Get an electronic or paper copy of your medical record
- You have the right to review and receive copies of your medical records, subject to legal restrictions and any appropriate copying or retrieval charge(s).
- Request your medical records [Medical Records Release Form].
- You can ask us to correct health information about you that you think is incorrect or incomplete. Ask us how to do this.
- We may say “no” to your request, but we’ll tell you why in writing within 60 days.
- You can ask us to contact you in a specific way (for example, home or office phone) or to send mail to a different address.
- We will say “yes” to all reasonable requests.
- You can ask us not to use or share certain health information for treatment, payment, or our operations. We are not required to agree to your request, and we may say “no” if it would affect your care.
- If you pay for a service or health care item out-of-pocket in full, you can ask us not to share that information for the purpose of payment or our operations with your health insurer. We will say “yes” unless a law requires us to share that information.
- You can ask for a list (accounting) of the times we’ve shared your health information for six years prior to the date you ask, who we shared it with, and why.
- We will include all the disclosures except for those about treatment, payment, and health care operations, and certain other disclosures (such as any you asked us to make). We’ll provide one accounting a year for free but will charge a reasonable, cost-based fee if you ask for another one within 12 months.

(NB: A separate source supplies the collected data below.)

Lemma push_all_ok codes : forall l, zlen l + zlen codes <= PRIORITY_COUNT ->
  push_all codes l = Done (l ++ codes).
Proof.
  induction codes as [|c codes IH]; intros l Hl; simpl; [by rewrite app_nil_r|].
  rewrite zlen_cons in Hl. pose proof (zlen_nonneg codes). rewrite push_ok by lia. dred.
  rewrite IH; [by rewrite <- app_assoc|]. rewrite zlen_app. change (zlen [c]) with 1. lia.
Qed.

Lemma push_each_ok keep codes : forall l, fit l ->
  exists l', push_each keep codes l = Done l' /\ fit l' /\ extends l l'.
Proof.
  induction codes as [|c codes IH]; intros l Hl; simpl.
  - by exists l.
  - destruct (push_if_ok (keep c) c l Hl) as (l1 & -> & H1 & E1). dred.
    destruct (IH l1 H1) as (l2 & -> & H2 & E2). exists l2. split_and!; [done..|]. by eapply extends_trans.
Qed.

Section priorities.
Context {expr : Type} (dhcp_universe fqdn_universe : universe) (enc_opts : list (option (Z * Z))).

(** The option states have the spaces the code looks in. *)
Definition looks_up (u : universe) (st : option_state expr) : Prop :=
  forall c, exists e, lookup_option u st c = Done e.
Definition has_table (st : option_state expr) (index : Z) : Prop :=
  exists codes, hashed_codes st index = Done codes.
Lemma link_store s qid lp l a b :
  linked (Some qid) s (a ++ b) -> NoDup (a ++ lp :: b) -> s !! lp = Some l -> next l = None -> prev l = None ->
  exists s',
    (s ← upd s lp (set_lc (Some qid));
     s ← (match last a with Some p => s ← upd s p (set_next (Some lp)); upd s lp (set_prev (Some p)) | None => Done s end);
     match head b with Some n => s ← upd s n (set_prev (Some lp)); upd s lp (set_next (Some n)) | None => Done s end) = Done s' /\
    (exists l', s' !! lp = Some l' /\ next l' = head b /\ prev l' = last a /\ lc l' = Some qid /\ same_fields l l') /\
    links_around s s' qid (Some lp) (Some lp) a b /\
    (forall j, j ∉ lp :: a ++ b -> s' !! j = s !! j).
Proof.
  intros Hl Hn El Ln Lp. pose proof (ends_exist s qid (a ++ b) a b lp Hl Hn (fun _ H => H)) as Hex.
  destruct (around_apart a b lp Hn) as [_ Hd].
  assert (Hgoal : forall s' l', s' !! lp = Some l' -> next l' = head b /\ prev l' = last a /\ lc l' = Some qid /\ same_fields l l' ->
    ends_changed s s' lp (Some lp) (Some lp) a b -> (exists l', s' !! lp = Some l' /\ next l' = head b /\ prev l' = last a /\ lc l' = Some qid /\ same_fields l l') /\
    links_around s s' qid (Some lp) (Some lp) a b /\ (forall j, j ∉ lp :: a ++ b -> s' !! j = s !! j)).
  { intros s' l' E' F' He. split; [by exists l'|]. by apply ends_around. }
  rewrite (upd_Done _ _ _ _ El). dred. destruct (last a) as [p|] eqn:La, (head b) as [n|] eqn:Lb.
  - destruct (Hex p) as (lp' & Ep & Np); [by left|]. destruct (Hex n) as (ln & En & Nn); [by right|]. assert (p <> n) by (intros ->; by apply (Hd n)).
    store_update lp'. store_update (set_lc (Some qid) l). store_update ln. store_update (set_prev (Some p) (set_lc (Some qid) l)).
    eexists. split; [done|]. eapply Hgoal; [by rewrite lookup_insert_eq|done|]. unfold ends_changed. rewrite La, Lb. split_and!; store_lookup.
  - destruct (Hex p) as (lp' & Ep & Np); [by left|]. store_update lp'. store_update (set_lc (Some qid) l).
    eexists. split; [done|]. eapply Hgoal; [by rewrite lookup_insert_eq|done|]. unfold ends_changed. rewrite La, Lb. split_and!; store_lookup.
  - destruct (Hex n) as (ln & En & Nn); [by right|]. dred. store_update ln. store_update (set_lc (Some qid) l).
    eexists. split; [done|]. eapply Hgoal; [by rewrite lookup_insert_eq|done|]. unfold ends_changed. rewrite La, Lb. split_and!; store_lookup.
  - eexists. split; [done|]. eapply Hgoal; [by rewrite lookup_insert_eq|done|]. unfold ends_changed. rewrite La, Lb. split_and!; store_lookup.
Qed.
(* ===== verification/LeaseDb.v ===== *)
(** * The lease database (server/mdb.c)

    Pools with their queues, and the operations that move a lease from one
    binding state to the next: [supersede_lease], [make_binding_state_transition],
    [lease_enqueue], [pool_timer], [release_lease], [abandon_lease],
    [lease_instantiate].  The queues are reached through [LeaseQueueOps], so
    that everything here holds for both implementations.

    What other parts of the server do on the way (writing the lease file,
    running statements, removing DNS records, talking to a failover peer) is
    an interface of its own, [World]; [WorldOk] says what these parts leave
    alone.  Log messages and reference counts are not modelled. *)

From stdpp Require Import base tactics numbers gmap list.
From S2P Require Import Prelude Lease LeaseHash Billing.

#[local] Open Scope Z_scope.

Definition MIN_TIME : Z := 0.
Definition MAX_TIME : Z := 2147483647.

Definition STATIC_LEASE : Z := 1.
Definition BOOTP_LEASE : Z := 2.
Definition RESERVED_LEASE : Z := 4.
Definition MS_NULL_TERMINATION : Z := 8.
Definition ON_UPDATE_QUEUE : Z := 16.
Definition ON_ACK_QUEUE : Z := 32.
Definition UNICAST_BROADCAST_HACK : Z := 64.
Definition PERSISTENT_FLAGS : Z := Z.lor ON_ACK_QUEUE ON_UPDATE_QUEUE.
Definition EPHEMERAL_FLAGS : Z :=
  Z.lor (Z.lor (Z.lor MS_NULL_TERMINATION UNICAST_BROADCAST_HACK) RESERVED_LEASE) BOOTP_LEASE.
Definition has_flag (d : ldata) (m : Z) : bool := negb (Z.land (flags d) m =? 0).

(** ** Failover peers *)
Inductive failover_state :=
  | unknown_state | startup | normal | communications_interrupted | partner_down | potential_conflict
  | recover | paused | shut_down | recover_done | resolution_interrupted | conflict_done | recover_wait.
Inductive service_state :=
  | unknown_service_state | cooperating | not_cooperating | service_partner_down | not_responding | service_startup.
Inductive failover_role := primary | secondary.
#[export] Instance failover_state_eq_dec : EqDecision failover_state.
Proof. solve_decision. Defined.
#[export] Instance service_state_eq_dec : EqDecision service_state.
Proof. solve_decision. Defined.
#[export] Instance failover_role_eq_dec : EqDecision failover_role.
Proof. solve_decision. Defined.

Record peer := mk_peer {
  me_state : failover_state;
  me_stos : Z;
  mclt : Z;
  service : service_state;
  i_am : failover_role }.

(** ** The queues of a pool *)
Inductive qkind := FREE_LEASES | ACTIVE_LEASES | EXPIRED_LEASES | ABANDONED_LEASES | BACKUP_LEASES | RESERVED_LEASES.
#[export] Instance qkind_eq_dec : EqDecision qkind.
Proof. solve_decision. Defined.
Definition all_kinds : list qkind :=
  [FREE_LEASES; ACTIVE_LEASES; EXPIRED_LEASES; ABANDONED_LEASES; BACKUP_LEASES; RESERVED_LEASES].

Definition kind_index (k : qkind) : nat :=
  match k with
  | FREE_LEASES => 0 | ACTIVE_LEASES => 1 | EXPIRED_LEASES => 2 | ABANDONED_LEASES => 3 | BACKUP_LEASES => 4 | RESERVED_LEASES => 5
  end.
(** The address of a queue of a pool. *)
Definition qid (p : nat) (k : qkind) : nat := p * 6 + kind_index k.

Record pool_t {Q : Type} := mk_pool {
  free : Q;
  active : Q;
  expired : Q;
  abandoned : Q;
  backup : Q;
  reserved : Q;
  next_event_time : Z;
  lease_count : Z;
  free_leases : Z;
  backup_leases : Z;
  failover_peer : option peer }.
Arguments pool_t : clear implicits.
Arguments mk_pool {Q}.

You can ask for a paper copy of this notice at any time, even if you have agreed to receive the notice electronically. We will provide you with a paper copy promptly.

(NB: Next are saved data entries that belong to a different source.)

Lemma queues_remove Q off s ps ids p pl k i a b :
  queues_ok Q off s ps ids -> ps !! p = Some pl -> ids p k = a ++ i :: b ->
  exists s' q', LEASE_REMOVEP s (qid p k) (lptr pl k) i = Done (s', q') /\
    queues_ok (Q ∖ {[i]}) off s' (<[p := set_lptr k q' (count_lease k (-1) pl)]> ps) (set_ids ids p k (a ++ b)) /\
    only_links s s' (a ++ i :: b) /\ detached s' i.
Proof.
  intros H Ep Ea. pose proof (qo_on _ _ _ _ _ H p pl k Ep) as Hq. rewrite Ea in Hq.
  destruct (queue_remove s (qid p k) (lptr pl k) a i b Hq) as (s' & q' & E & Hq' & Hd & Ho).
  assert (Hin : i ∈ ids p k) by (rewrite Ea; apply elem_of_app; right; by constructor).
  destruct (qo_in _ _ _ _ _ H p k i Hin) as (HQ & l & El & Hp & Hk). pose proof (queues_some _ _ _ _ _ p k H) as Hs. rewrite Ea in Hs.
  destruct (agree_links id s s' _ Ho Hs) as [Hdom Hdata].
  pose proof (on_queue_order _ _ _ _ Hq) as (Hn & _). rewrite <- Permutation_middle in Hn. apply NoDup_cons in Hn as [Ni _].
  exists s', q'. split; [done|]. split; [|done].
  eapply (queues_change Q (Q ∖ {[i]}) off s s' ps ids p pl k i (a ++ i :: b)); try done.
  - intros j Hj. right. by rewrite Ea.
  - apply Ho.
  - rewrite Ea, !zlen_app, zlen_cons. lia.
  - intros j. rewrite elem_of_difference, elem_of_singleton, Ea. split.
    + intros Hj. assert (Hj' : j ∈ a ++ i :: b) by (rewrite <- Permutation_middle; by right).
      split; [|by right]. split; [|by intros ->]. rewrite <- Ea in Hj'. by apply (qo_in _ _ _ _ _ H p k).
    + intros [[_ N] [->|Hj]]; [done|]. rewrite <- Permutation_middle in Hj. by apply elem_of_cons in Hj as [?|?].
  - intros j N. rewrite elem_of_difference, elem_of_singleton. split; [by intros [? _]|done].
  - by exists l.
  - intros p' k' Hi. by eapply queues_apart.
  - intros _ l' E'. destruct Hd as (l2 & E2 & D). by replace l' with l2 by congruence.
Qed.

Lemma queues_insert Q off s ps ids p pl k i l t follow g :
  queues_ok Q off s ps ids -> i ∉ Q -> s !! i = Some l -> ps !! p = Some pl -> pool (data l) = Some p -> queue_of (data l) = Some k ->
  insert_ok follow g (qid p k) (ids p k) -> Z.of_nat (size s) <= max_leases ->
  exists g' s' q' a b, LEASE_INSERTP follow g (<[i := set_sort_time t l]> s) (qid p k) (lptr pl k) i = Done (g', s', q') /\
    ids p k = a ++ b /\
    queues_ok (Q ∪ {[i]}) off s' (<[p := set_lptr k q' (count_lease k 1 pl)]> ps) (set_ids ids p k (a ++ i :: b)) /\
    only_links (<[i := set_sort_time t l]> s) s' (i :: ids p k) /\ insert_ok follow g' (qid p k) (a ++ i :: b) /\
    (forall q js, q <> qid p k -> insert_ok follow g' q js).
Proof.
  intros H Hi El Ep Hp Hk Hg Hm. set (s1 := <[i := set_sort_time t l]> s).
  assert (Ni : forall p' k', i ∉ ids p' k') by (intros p' k' Hin; by apply (qo_in _ _ _ _ _ H) in Hin as [? _]).
  pose proof (qo_on _ _ _ _ _ H p pl k Ep) as Hq. destruct (qo_off _ _ _ _ _ H i l El Hi) as (D1 & D2 & D3).
  assert (Hq1 : on_queue s1 (qid p k) (lptr pl k) (ids p k)).
  { eapply on_queue_links; [exact Hq|]. apply same_links_frame. intros j Hj. apply lookup_insert_ne. intros ->. by apply (Ni p k). }
  assert (E1 : s1 !! i = Some (set_sort_time t l)) by apply lookup_insert_eq.
  assert (Hz : zlen (ids p k) < max_leases).
  { assert (S (length (ids p k)) <= size s)%nat; [|unfold zlen; lia].
    change (S (length (ids p k))) with (length (i :: ids p k)). apply ids_size.
    - constructor; [by apply Ni|]. by apply (on_queue_order _ _ _ _ Hq).
    - constructor; [eauto|]. by eapply queues_some. }
  destruct (queue_insert follow g s1 (qid p k) (lptr pl k) (ids p k) i Hq1) as (g' & s' & q' & a & b & E & Ea & Hq' & Ho & Hg' & Hg2); [by apply Ni|by eexists|done..|].
  exists g', s', q', a, b. split; [done|]. split; [done|]. split; [|done].
  assert (Hs1 : Forall (fun j => is_Some (s1 !! j)) (i :: ids p k)).
  { constructor; [eauto|]. apply Forall_forall. intros j Hj. unfold s1. rewrite lookup_insert_ne by (intros ->; by apply (Ni p k)).
    pose proof (queues_some _ _ _ _ _ p k H) as Hs. rewrite Forall_forall in Hs. by apply Hs. }
  assert (A1 : agree id s s1).
  { split; [by apply dom_insert_lookup_L|]. intros j lj Ej. unfold s1. destruct (decide (i = j)) as [<-|N].
    - rewrite lookup_insert_eq. exists (set_sort_time t l). split; [done|]. simpl. congruence.
    - rewrite lookup_insert_ne by done. eauto. }
  destruct (agree_trans id s s1 s' A1 (agree_links id s1 s' _ Ho Hs1)) as [Hdom Hdata].
  eapply (queues_change Q (Q ∪ {[i]}) off s s' ps ids p pl k i (i :: ids p k)); try done.
  - intros j Hj. by apply elem_of_cons in Hj.
  - intros j Hj. rewrite (proj1 Ho j Hj). unfold s1. rewrite lookup_insert_ne; [done|]. intros ->. apply Hj. by constructor.
  - rewrite Ea, !zlen_app, zlen_cons. lia.
  - intros j. rewrite elem_of_union, elem_of_singleton, <- Permutation_middle, <- Ea, elem_of_cons. split.
    + intros [->|Hj]; [by split; [right|left]|]. split; [left; by apply (qo_in _ _ _ _ _ H p k)|by right].
    + by intros [_ ?].
  - intros j N. rewrite elem_of_union, elem_of_singleton. split; [by intros [?|?]|by left].
  - by exists l.
  - intros p' k' Hin. by destruct (Ni p' k').
  - intros []. apply elem_of_union. right. by apply elem_of_singleton.
Qed.
End queues.
(* ===== verification/Allocate.v ===== *)
(** * Choosing a lease for a client (server/dhcp.c, server/failover.c)

    [permitted] matches a client against the permit list of a pool,
    [lease_mine_to_reallocate] decides whether this server or its failover
    peer may give a lease away, and [allocate_lease] looks through the pools of
    a network for the lease to offer.  All of it reads the lease database of
    LeaseDb.v; only a stale host record of the chosen lease is dropped.

    A permit list that is a null pointer is the empty list.  The superclass of
    a class is a parameter, because the classes of Billing.v have only the
    fields that billing uses. *)

From stdpp Require Import base tactics numbers gmap list.
From S2P Require Import Prelude Lease LeaseHash Billing LeaseDb LeaseDbInv LeaseDbOk LeaseTimer.

#[local] Open Scope Z_scope.

(** ** Permits *)
Inductive permit_type :=
  | permit_unknown_clients | permit_known_clients | permit_authenticated_clients | permit_unauthenticated_clients
  | permit_all_clients | permit_dynamic_bootp_clients | permit_class | permit_after.

Record permit := mk_permit {
  type : permit_type;
  class : option nat;
  after : Z }.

Choose someone to act for you
- If you have given someone medical power of attorney or if someone is your legal guardian, that person can exercise your rights and make choices about your health information.
- We will make sure the person has this authority and can act for you before we take any action.

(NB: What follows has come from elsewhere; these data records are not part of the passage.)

(* ===== verification/LeaseSample.v ===== *)
(** * A small server

    A pool with four leases on linked-list queues and a world that only keeps
    a journal: the interfaces of the lease database can be met, and its
    theorems apply. *)

From stdpp Require Import base tactics numbers gmap list.
From S2P Require Import Prelude Lease LeaseList LeaseHash Billing LeaseDb LeaseDbInv LeaseDbOk LeaseTimer LeaseOps Allocate.

#[local] Open Scope Z_scope.

(** ** A journal of what the database asks of the rest of the server *)
Inductive journal_entry :=
  | Wrote (lease : nat) (binding : Z) | Synced | RemovedNames (lease : nat) | Ran (lease statement : nat)
  | Queued (lease : nat) | CheckedPool (p : nat)
  | LeftAckQueue (lease : nat) | Answered (reason : Z) | QueuedAck | SentUpdates | CommitsSoon.

#[export] Instance journal : World (list journal_entry) := {
  write_lease w i x := (true, Wrote i (binding_state x) :: w);
  commit_leases w := (true, Synced :: w);
  ddns_removals w s i _ := (RemovedNames i :: w, s);
  execute_statements w s i st := (Ran i st :: w, s);
  queue_and_send w s i _ := (Queued i :: w, s);
  failover_pool_check w p := CheckedPool p :: w }.
#[export] Instance journal_ok : WorldOk (list journal_entry).
Proof. split; intros; apply upto_refl. Qed.

(** ** The leases, as read from the lease file *)
Definition file_lease (state next_ end_ : Z) (u : option uid_bytes) (hw : list Z) (cls : option nat) : lease ldata :=
  mk_lease None None None 0 0
    (mk_ldata 0 end_ 10 0 0 0 state next_ state FTS_FREE 0 u hw None None None None cls None None None None None (Some 0%nat) None).

Definition file_leases : leases :=
  <[1%nat := file_lease FTS_ACTIVE FTS_FREE 100 (Some (InBuf [1; 10])) [1; 10] (Some 7%nat)]>
  (<[2%nat := file_lease FTS_ACTIVE FTS_FREE 40 None [1; 10] None]>
  (<[3%nat := file_lease FTS_EXPIRED FTS_FREE 20 None [1; 11] None]>
  (<[4%nat := file_lease FTS_FREE FTS_FREE 0 None [] None]> ∅))).

Definition sample_pool : pool_t (queue (D := ldata)) := mk_pool None None None None None None 0 0 0 0 None.
Definition unloaded : db (W := list journal_entry) :=
  mk_db (mk_last None None) file_leases {[ 0%nat := sample_pool ]} {[ 7%nat := mk_class 2 0 [None; None] ]} ∅ ∅ ∅ {[1%nat; 2%nat; 3%nat; 4%nat]} [].

Definition loaded_or (d : db (W := list journal_entry)) (r : outcome (db (W := list journal_entry))) := match r with Done d' => d' | _ => d end.
Definition loaded : db (W := list journal_entry) := loaded_or unloaded (for_each lease_instantiate unloaded [1%nat; 2%nat; 3%nat; 4%nat]).

Lemma file_leases_cases i l : file_leases !! i = Some l ->
  i = 1%nat /\ l = file_lease FTS_ACTIVE FTS_FREE 100 (Some (InBuf [1; 10])) [1; 10] (Some 7%nat) \/
  i = 2%nat /\ l = file_lease FTS_ACTIVE FTS_FREE 40 None [1; 10] None \/
  i = 3%nat /\ l = file_lease FTS_EXPIRED FTS_FREE 20 None [1; 11] None \/
  i = 4%nat /\ l = file_lease FTS_FREE FTS_FREE 0 None [] None.
Proof.
  unfold file_leases. intros E. repeat (apply lookup_insert_Some in E as [[<- <-]|[_ E]]; [by auto|]). by rewrite lookup_empty in E.
Qed.

Lemma unloaded_fresh : fresh unloaded.
Proof.
  assert (Hp : forall p pl, pools unloaded !! p = Some pl -> p = 0%nat /\ pl = sample_pool).
  { intros p pl E. simpl in E. by apply lookup_singleton_Some in E as [<- <-]. }
  assert (Hc : forall c cl, class_table unloaded !! c = Some cl -> c = 7%nat /\ cl = mk_class 2 0 [None; None]).
  { intros c cl E. simpl in E. by apply lookup_singleton_Some in E as [<- <-]. }
  split.
  - intros p pl k [-> ->]%Hp. split; [by destruct k|]. split; [done|]. split; [apply NoDup_nil_2|]. split; constructor.
  - by intros p pl [-> ->]%Hp.
  - done.
  - by intros c cl [-> ->]%Hc.
  - intros i l E. assert (P0 : forall p, Some 0%nat = Some p -> is_Some (pools unloaded !! p)) by (intros p [= <-]; by eexists).
    assert (P7 : forall c, Some 7%nat = Some c -> is_Some (class_table unloaded !! c)) by (intros c [= <-]; by eexists).
    apply file_leases_cases in E as [[-> ->]|[[-> ->]|[[-> ->]|[-> ->]]]]; by split_and!.
  - by intros q _ ?.
  - vm_compute. done.
Qed.

(** ** The database after loading *)
Lemma unloaded_valid i : i ∈ [1%nat; 2%nat; 3%nat; 4%nat] -> exists l, lease_store unloaded !! i = Some l /\ 1 <= next_binding_state (data l) <= 7 /\ loads l = true.
Proof.
  intros Hi. repeat (apply elem_of_cons in Hi as [->|Hi]; [eexists; split; [by vm_compute|split; [done|by vm_compute]]|]). by apply not_elem_of_nil in Hi.
Qed.

Lemma loaded_wf : exists L ids, wf4 L L L L (fun _ => (0, 0)) loaded ids /\ states_ok L loaded /\ (forall i, i ∈ [1%nat; 2%nat; 3%nat; 4%nat] -> i ∈ L).
Proof.
  destruct (instantiate_all_ok (fun _ => (0, 0)) [1%nat; 2%nat; 3%nat; 4%nat] ∅ unloaded _ (fresh_loading _ unloaded_fresh)) as (d & L & ids & E & (Hw & Hs & _) & _ & Hm).
  - apply (bool_decide_unpack _). by vm_compute.
  - intros i _. apply not_elem_of_empty.
  - intros i Hi. destruct (unloaded_valid i Hi) as (l & E & Hn & _). eauto.
  - assert (Ed : loaded = d) by exact (f_equal (loaded_or unloaded) E). rewrite Ed. exists L, ids. split; [done|]. split; [done|].
    intros i Hi. destruct (unloaded_valid i Hi) as (l & El & _ & Hl). apply (Hm i l El). right. split; assumption.
Qed.

Lemma loaded_pool : exists pl, pools loaded !! 0%nat = Some pl /\ failover_peer pl = None.
Proof. eexists. split; [by vm_compute|done]. Qed.

Lemma loaded_settled L : settled_pool L 0 loaded.
Proof.
  split.
  - destruct loaded_pool as (pl0 & E0 & N0). intros pl E. congruence.
  - assert (Hall : map_Forall (fun _ l => next_binding_state (data l) = following None (binding_state (data l))) (lease_store loaded)).
    { apply (bool_decide_unpack _). by vm_compute. }
    intros j l _ E _. by apply (Hall j l).
Qed.

(** ** The theorems at this database, at time 50 *)
Lemma pool_timer_correct_witness :
  exists d', pool_timer 50 false loaded 0 = Done d' /\
    forall l, lease_store loaded !! 1%nat = Some l -> 50 < sort_time l -> exists l', lease_store d' !! 1%nat = Some l' /\ sort_time l' = sort_time l.
Proof.
  destruct loaded_wf as (L & ids & Hw & Hs & _), loaded_pool as (pl & Ep & _).
  destruct (pool_timer_correct 50 false L _ loaded ids 0 pl Hw Hs Ep) as (d' & ids' & E & _ & _ & Hk).
  exists d'. split; [exact E|]. intros l El Ht. destruct (Hk 1%nat l El (or_introl Ht)) as (l' & E' & T & _). exists l'. split; assumption.
Defined.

- You can complain if you feel we have violated your rights by contacting us: California Pacific Medical Center Compliance Department, P.O. Box 7999, San Francisco, CA 94120. Telephone: 415-600-7257.
- You can file a complaint with the U.S. Department of Health and Human Services Office for Civil Rights by sending a letter to 200 Independence Avenue, S.W., Washington, D.C. 20201, calling 1-877-696-6775, or visiting www.hhs.gov/ocr/privacy/hipaa/complaints.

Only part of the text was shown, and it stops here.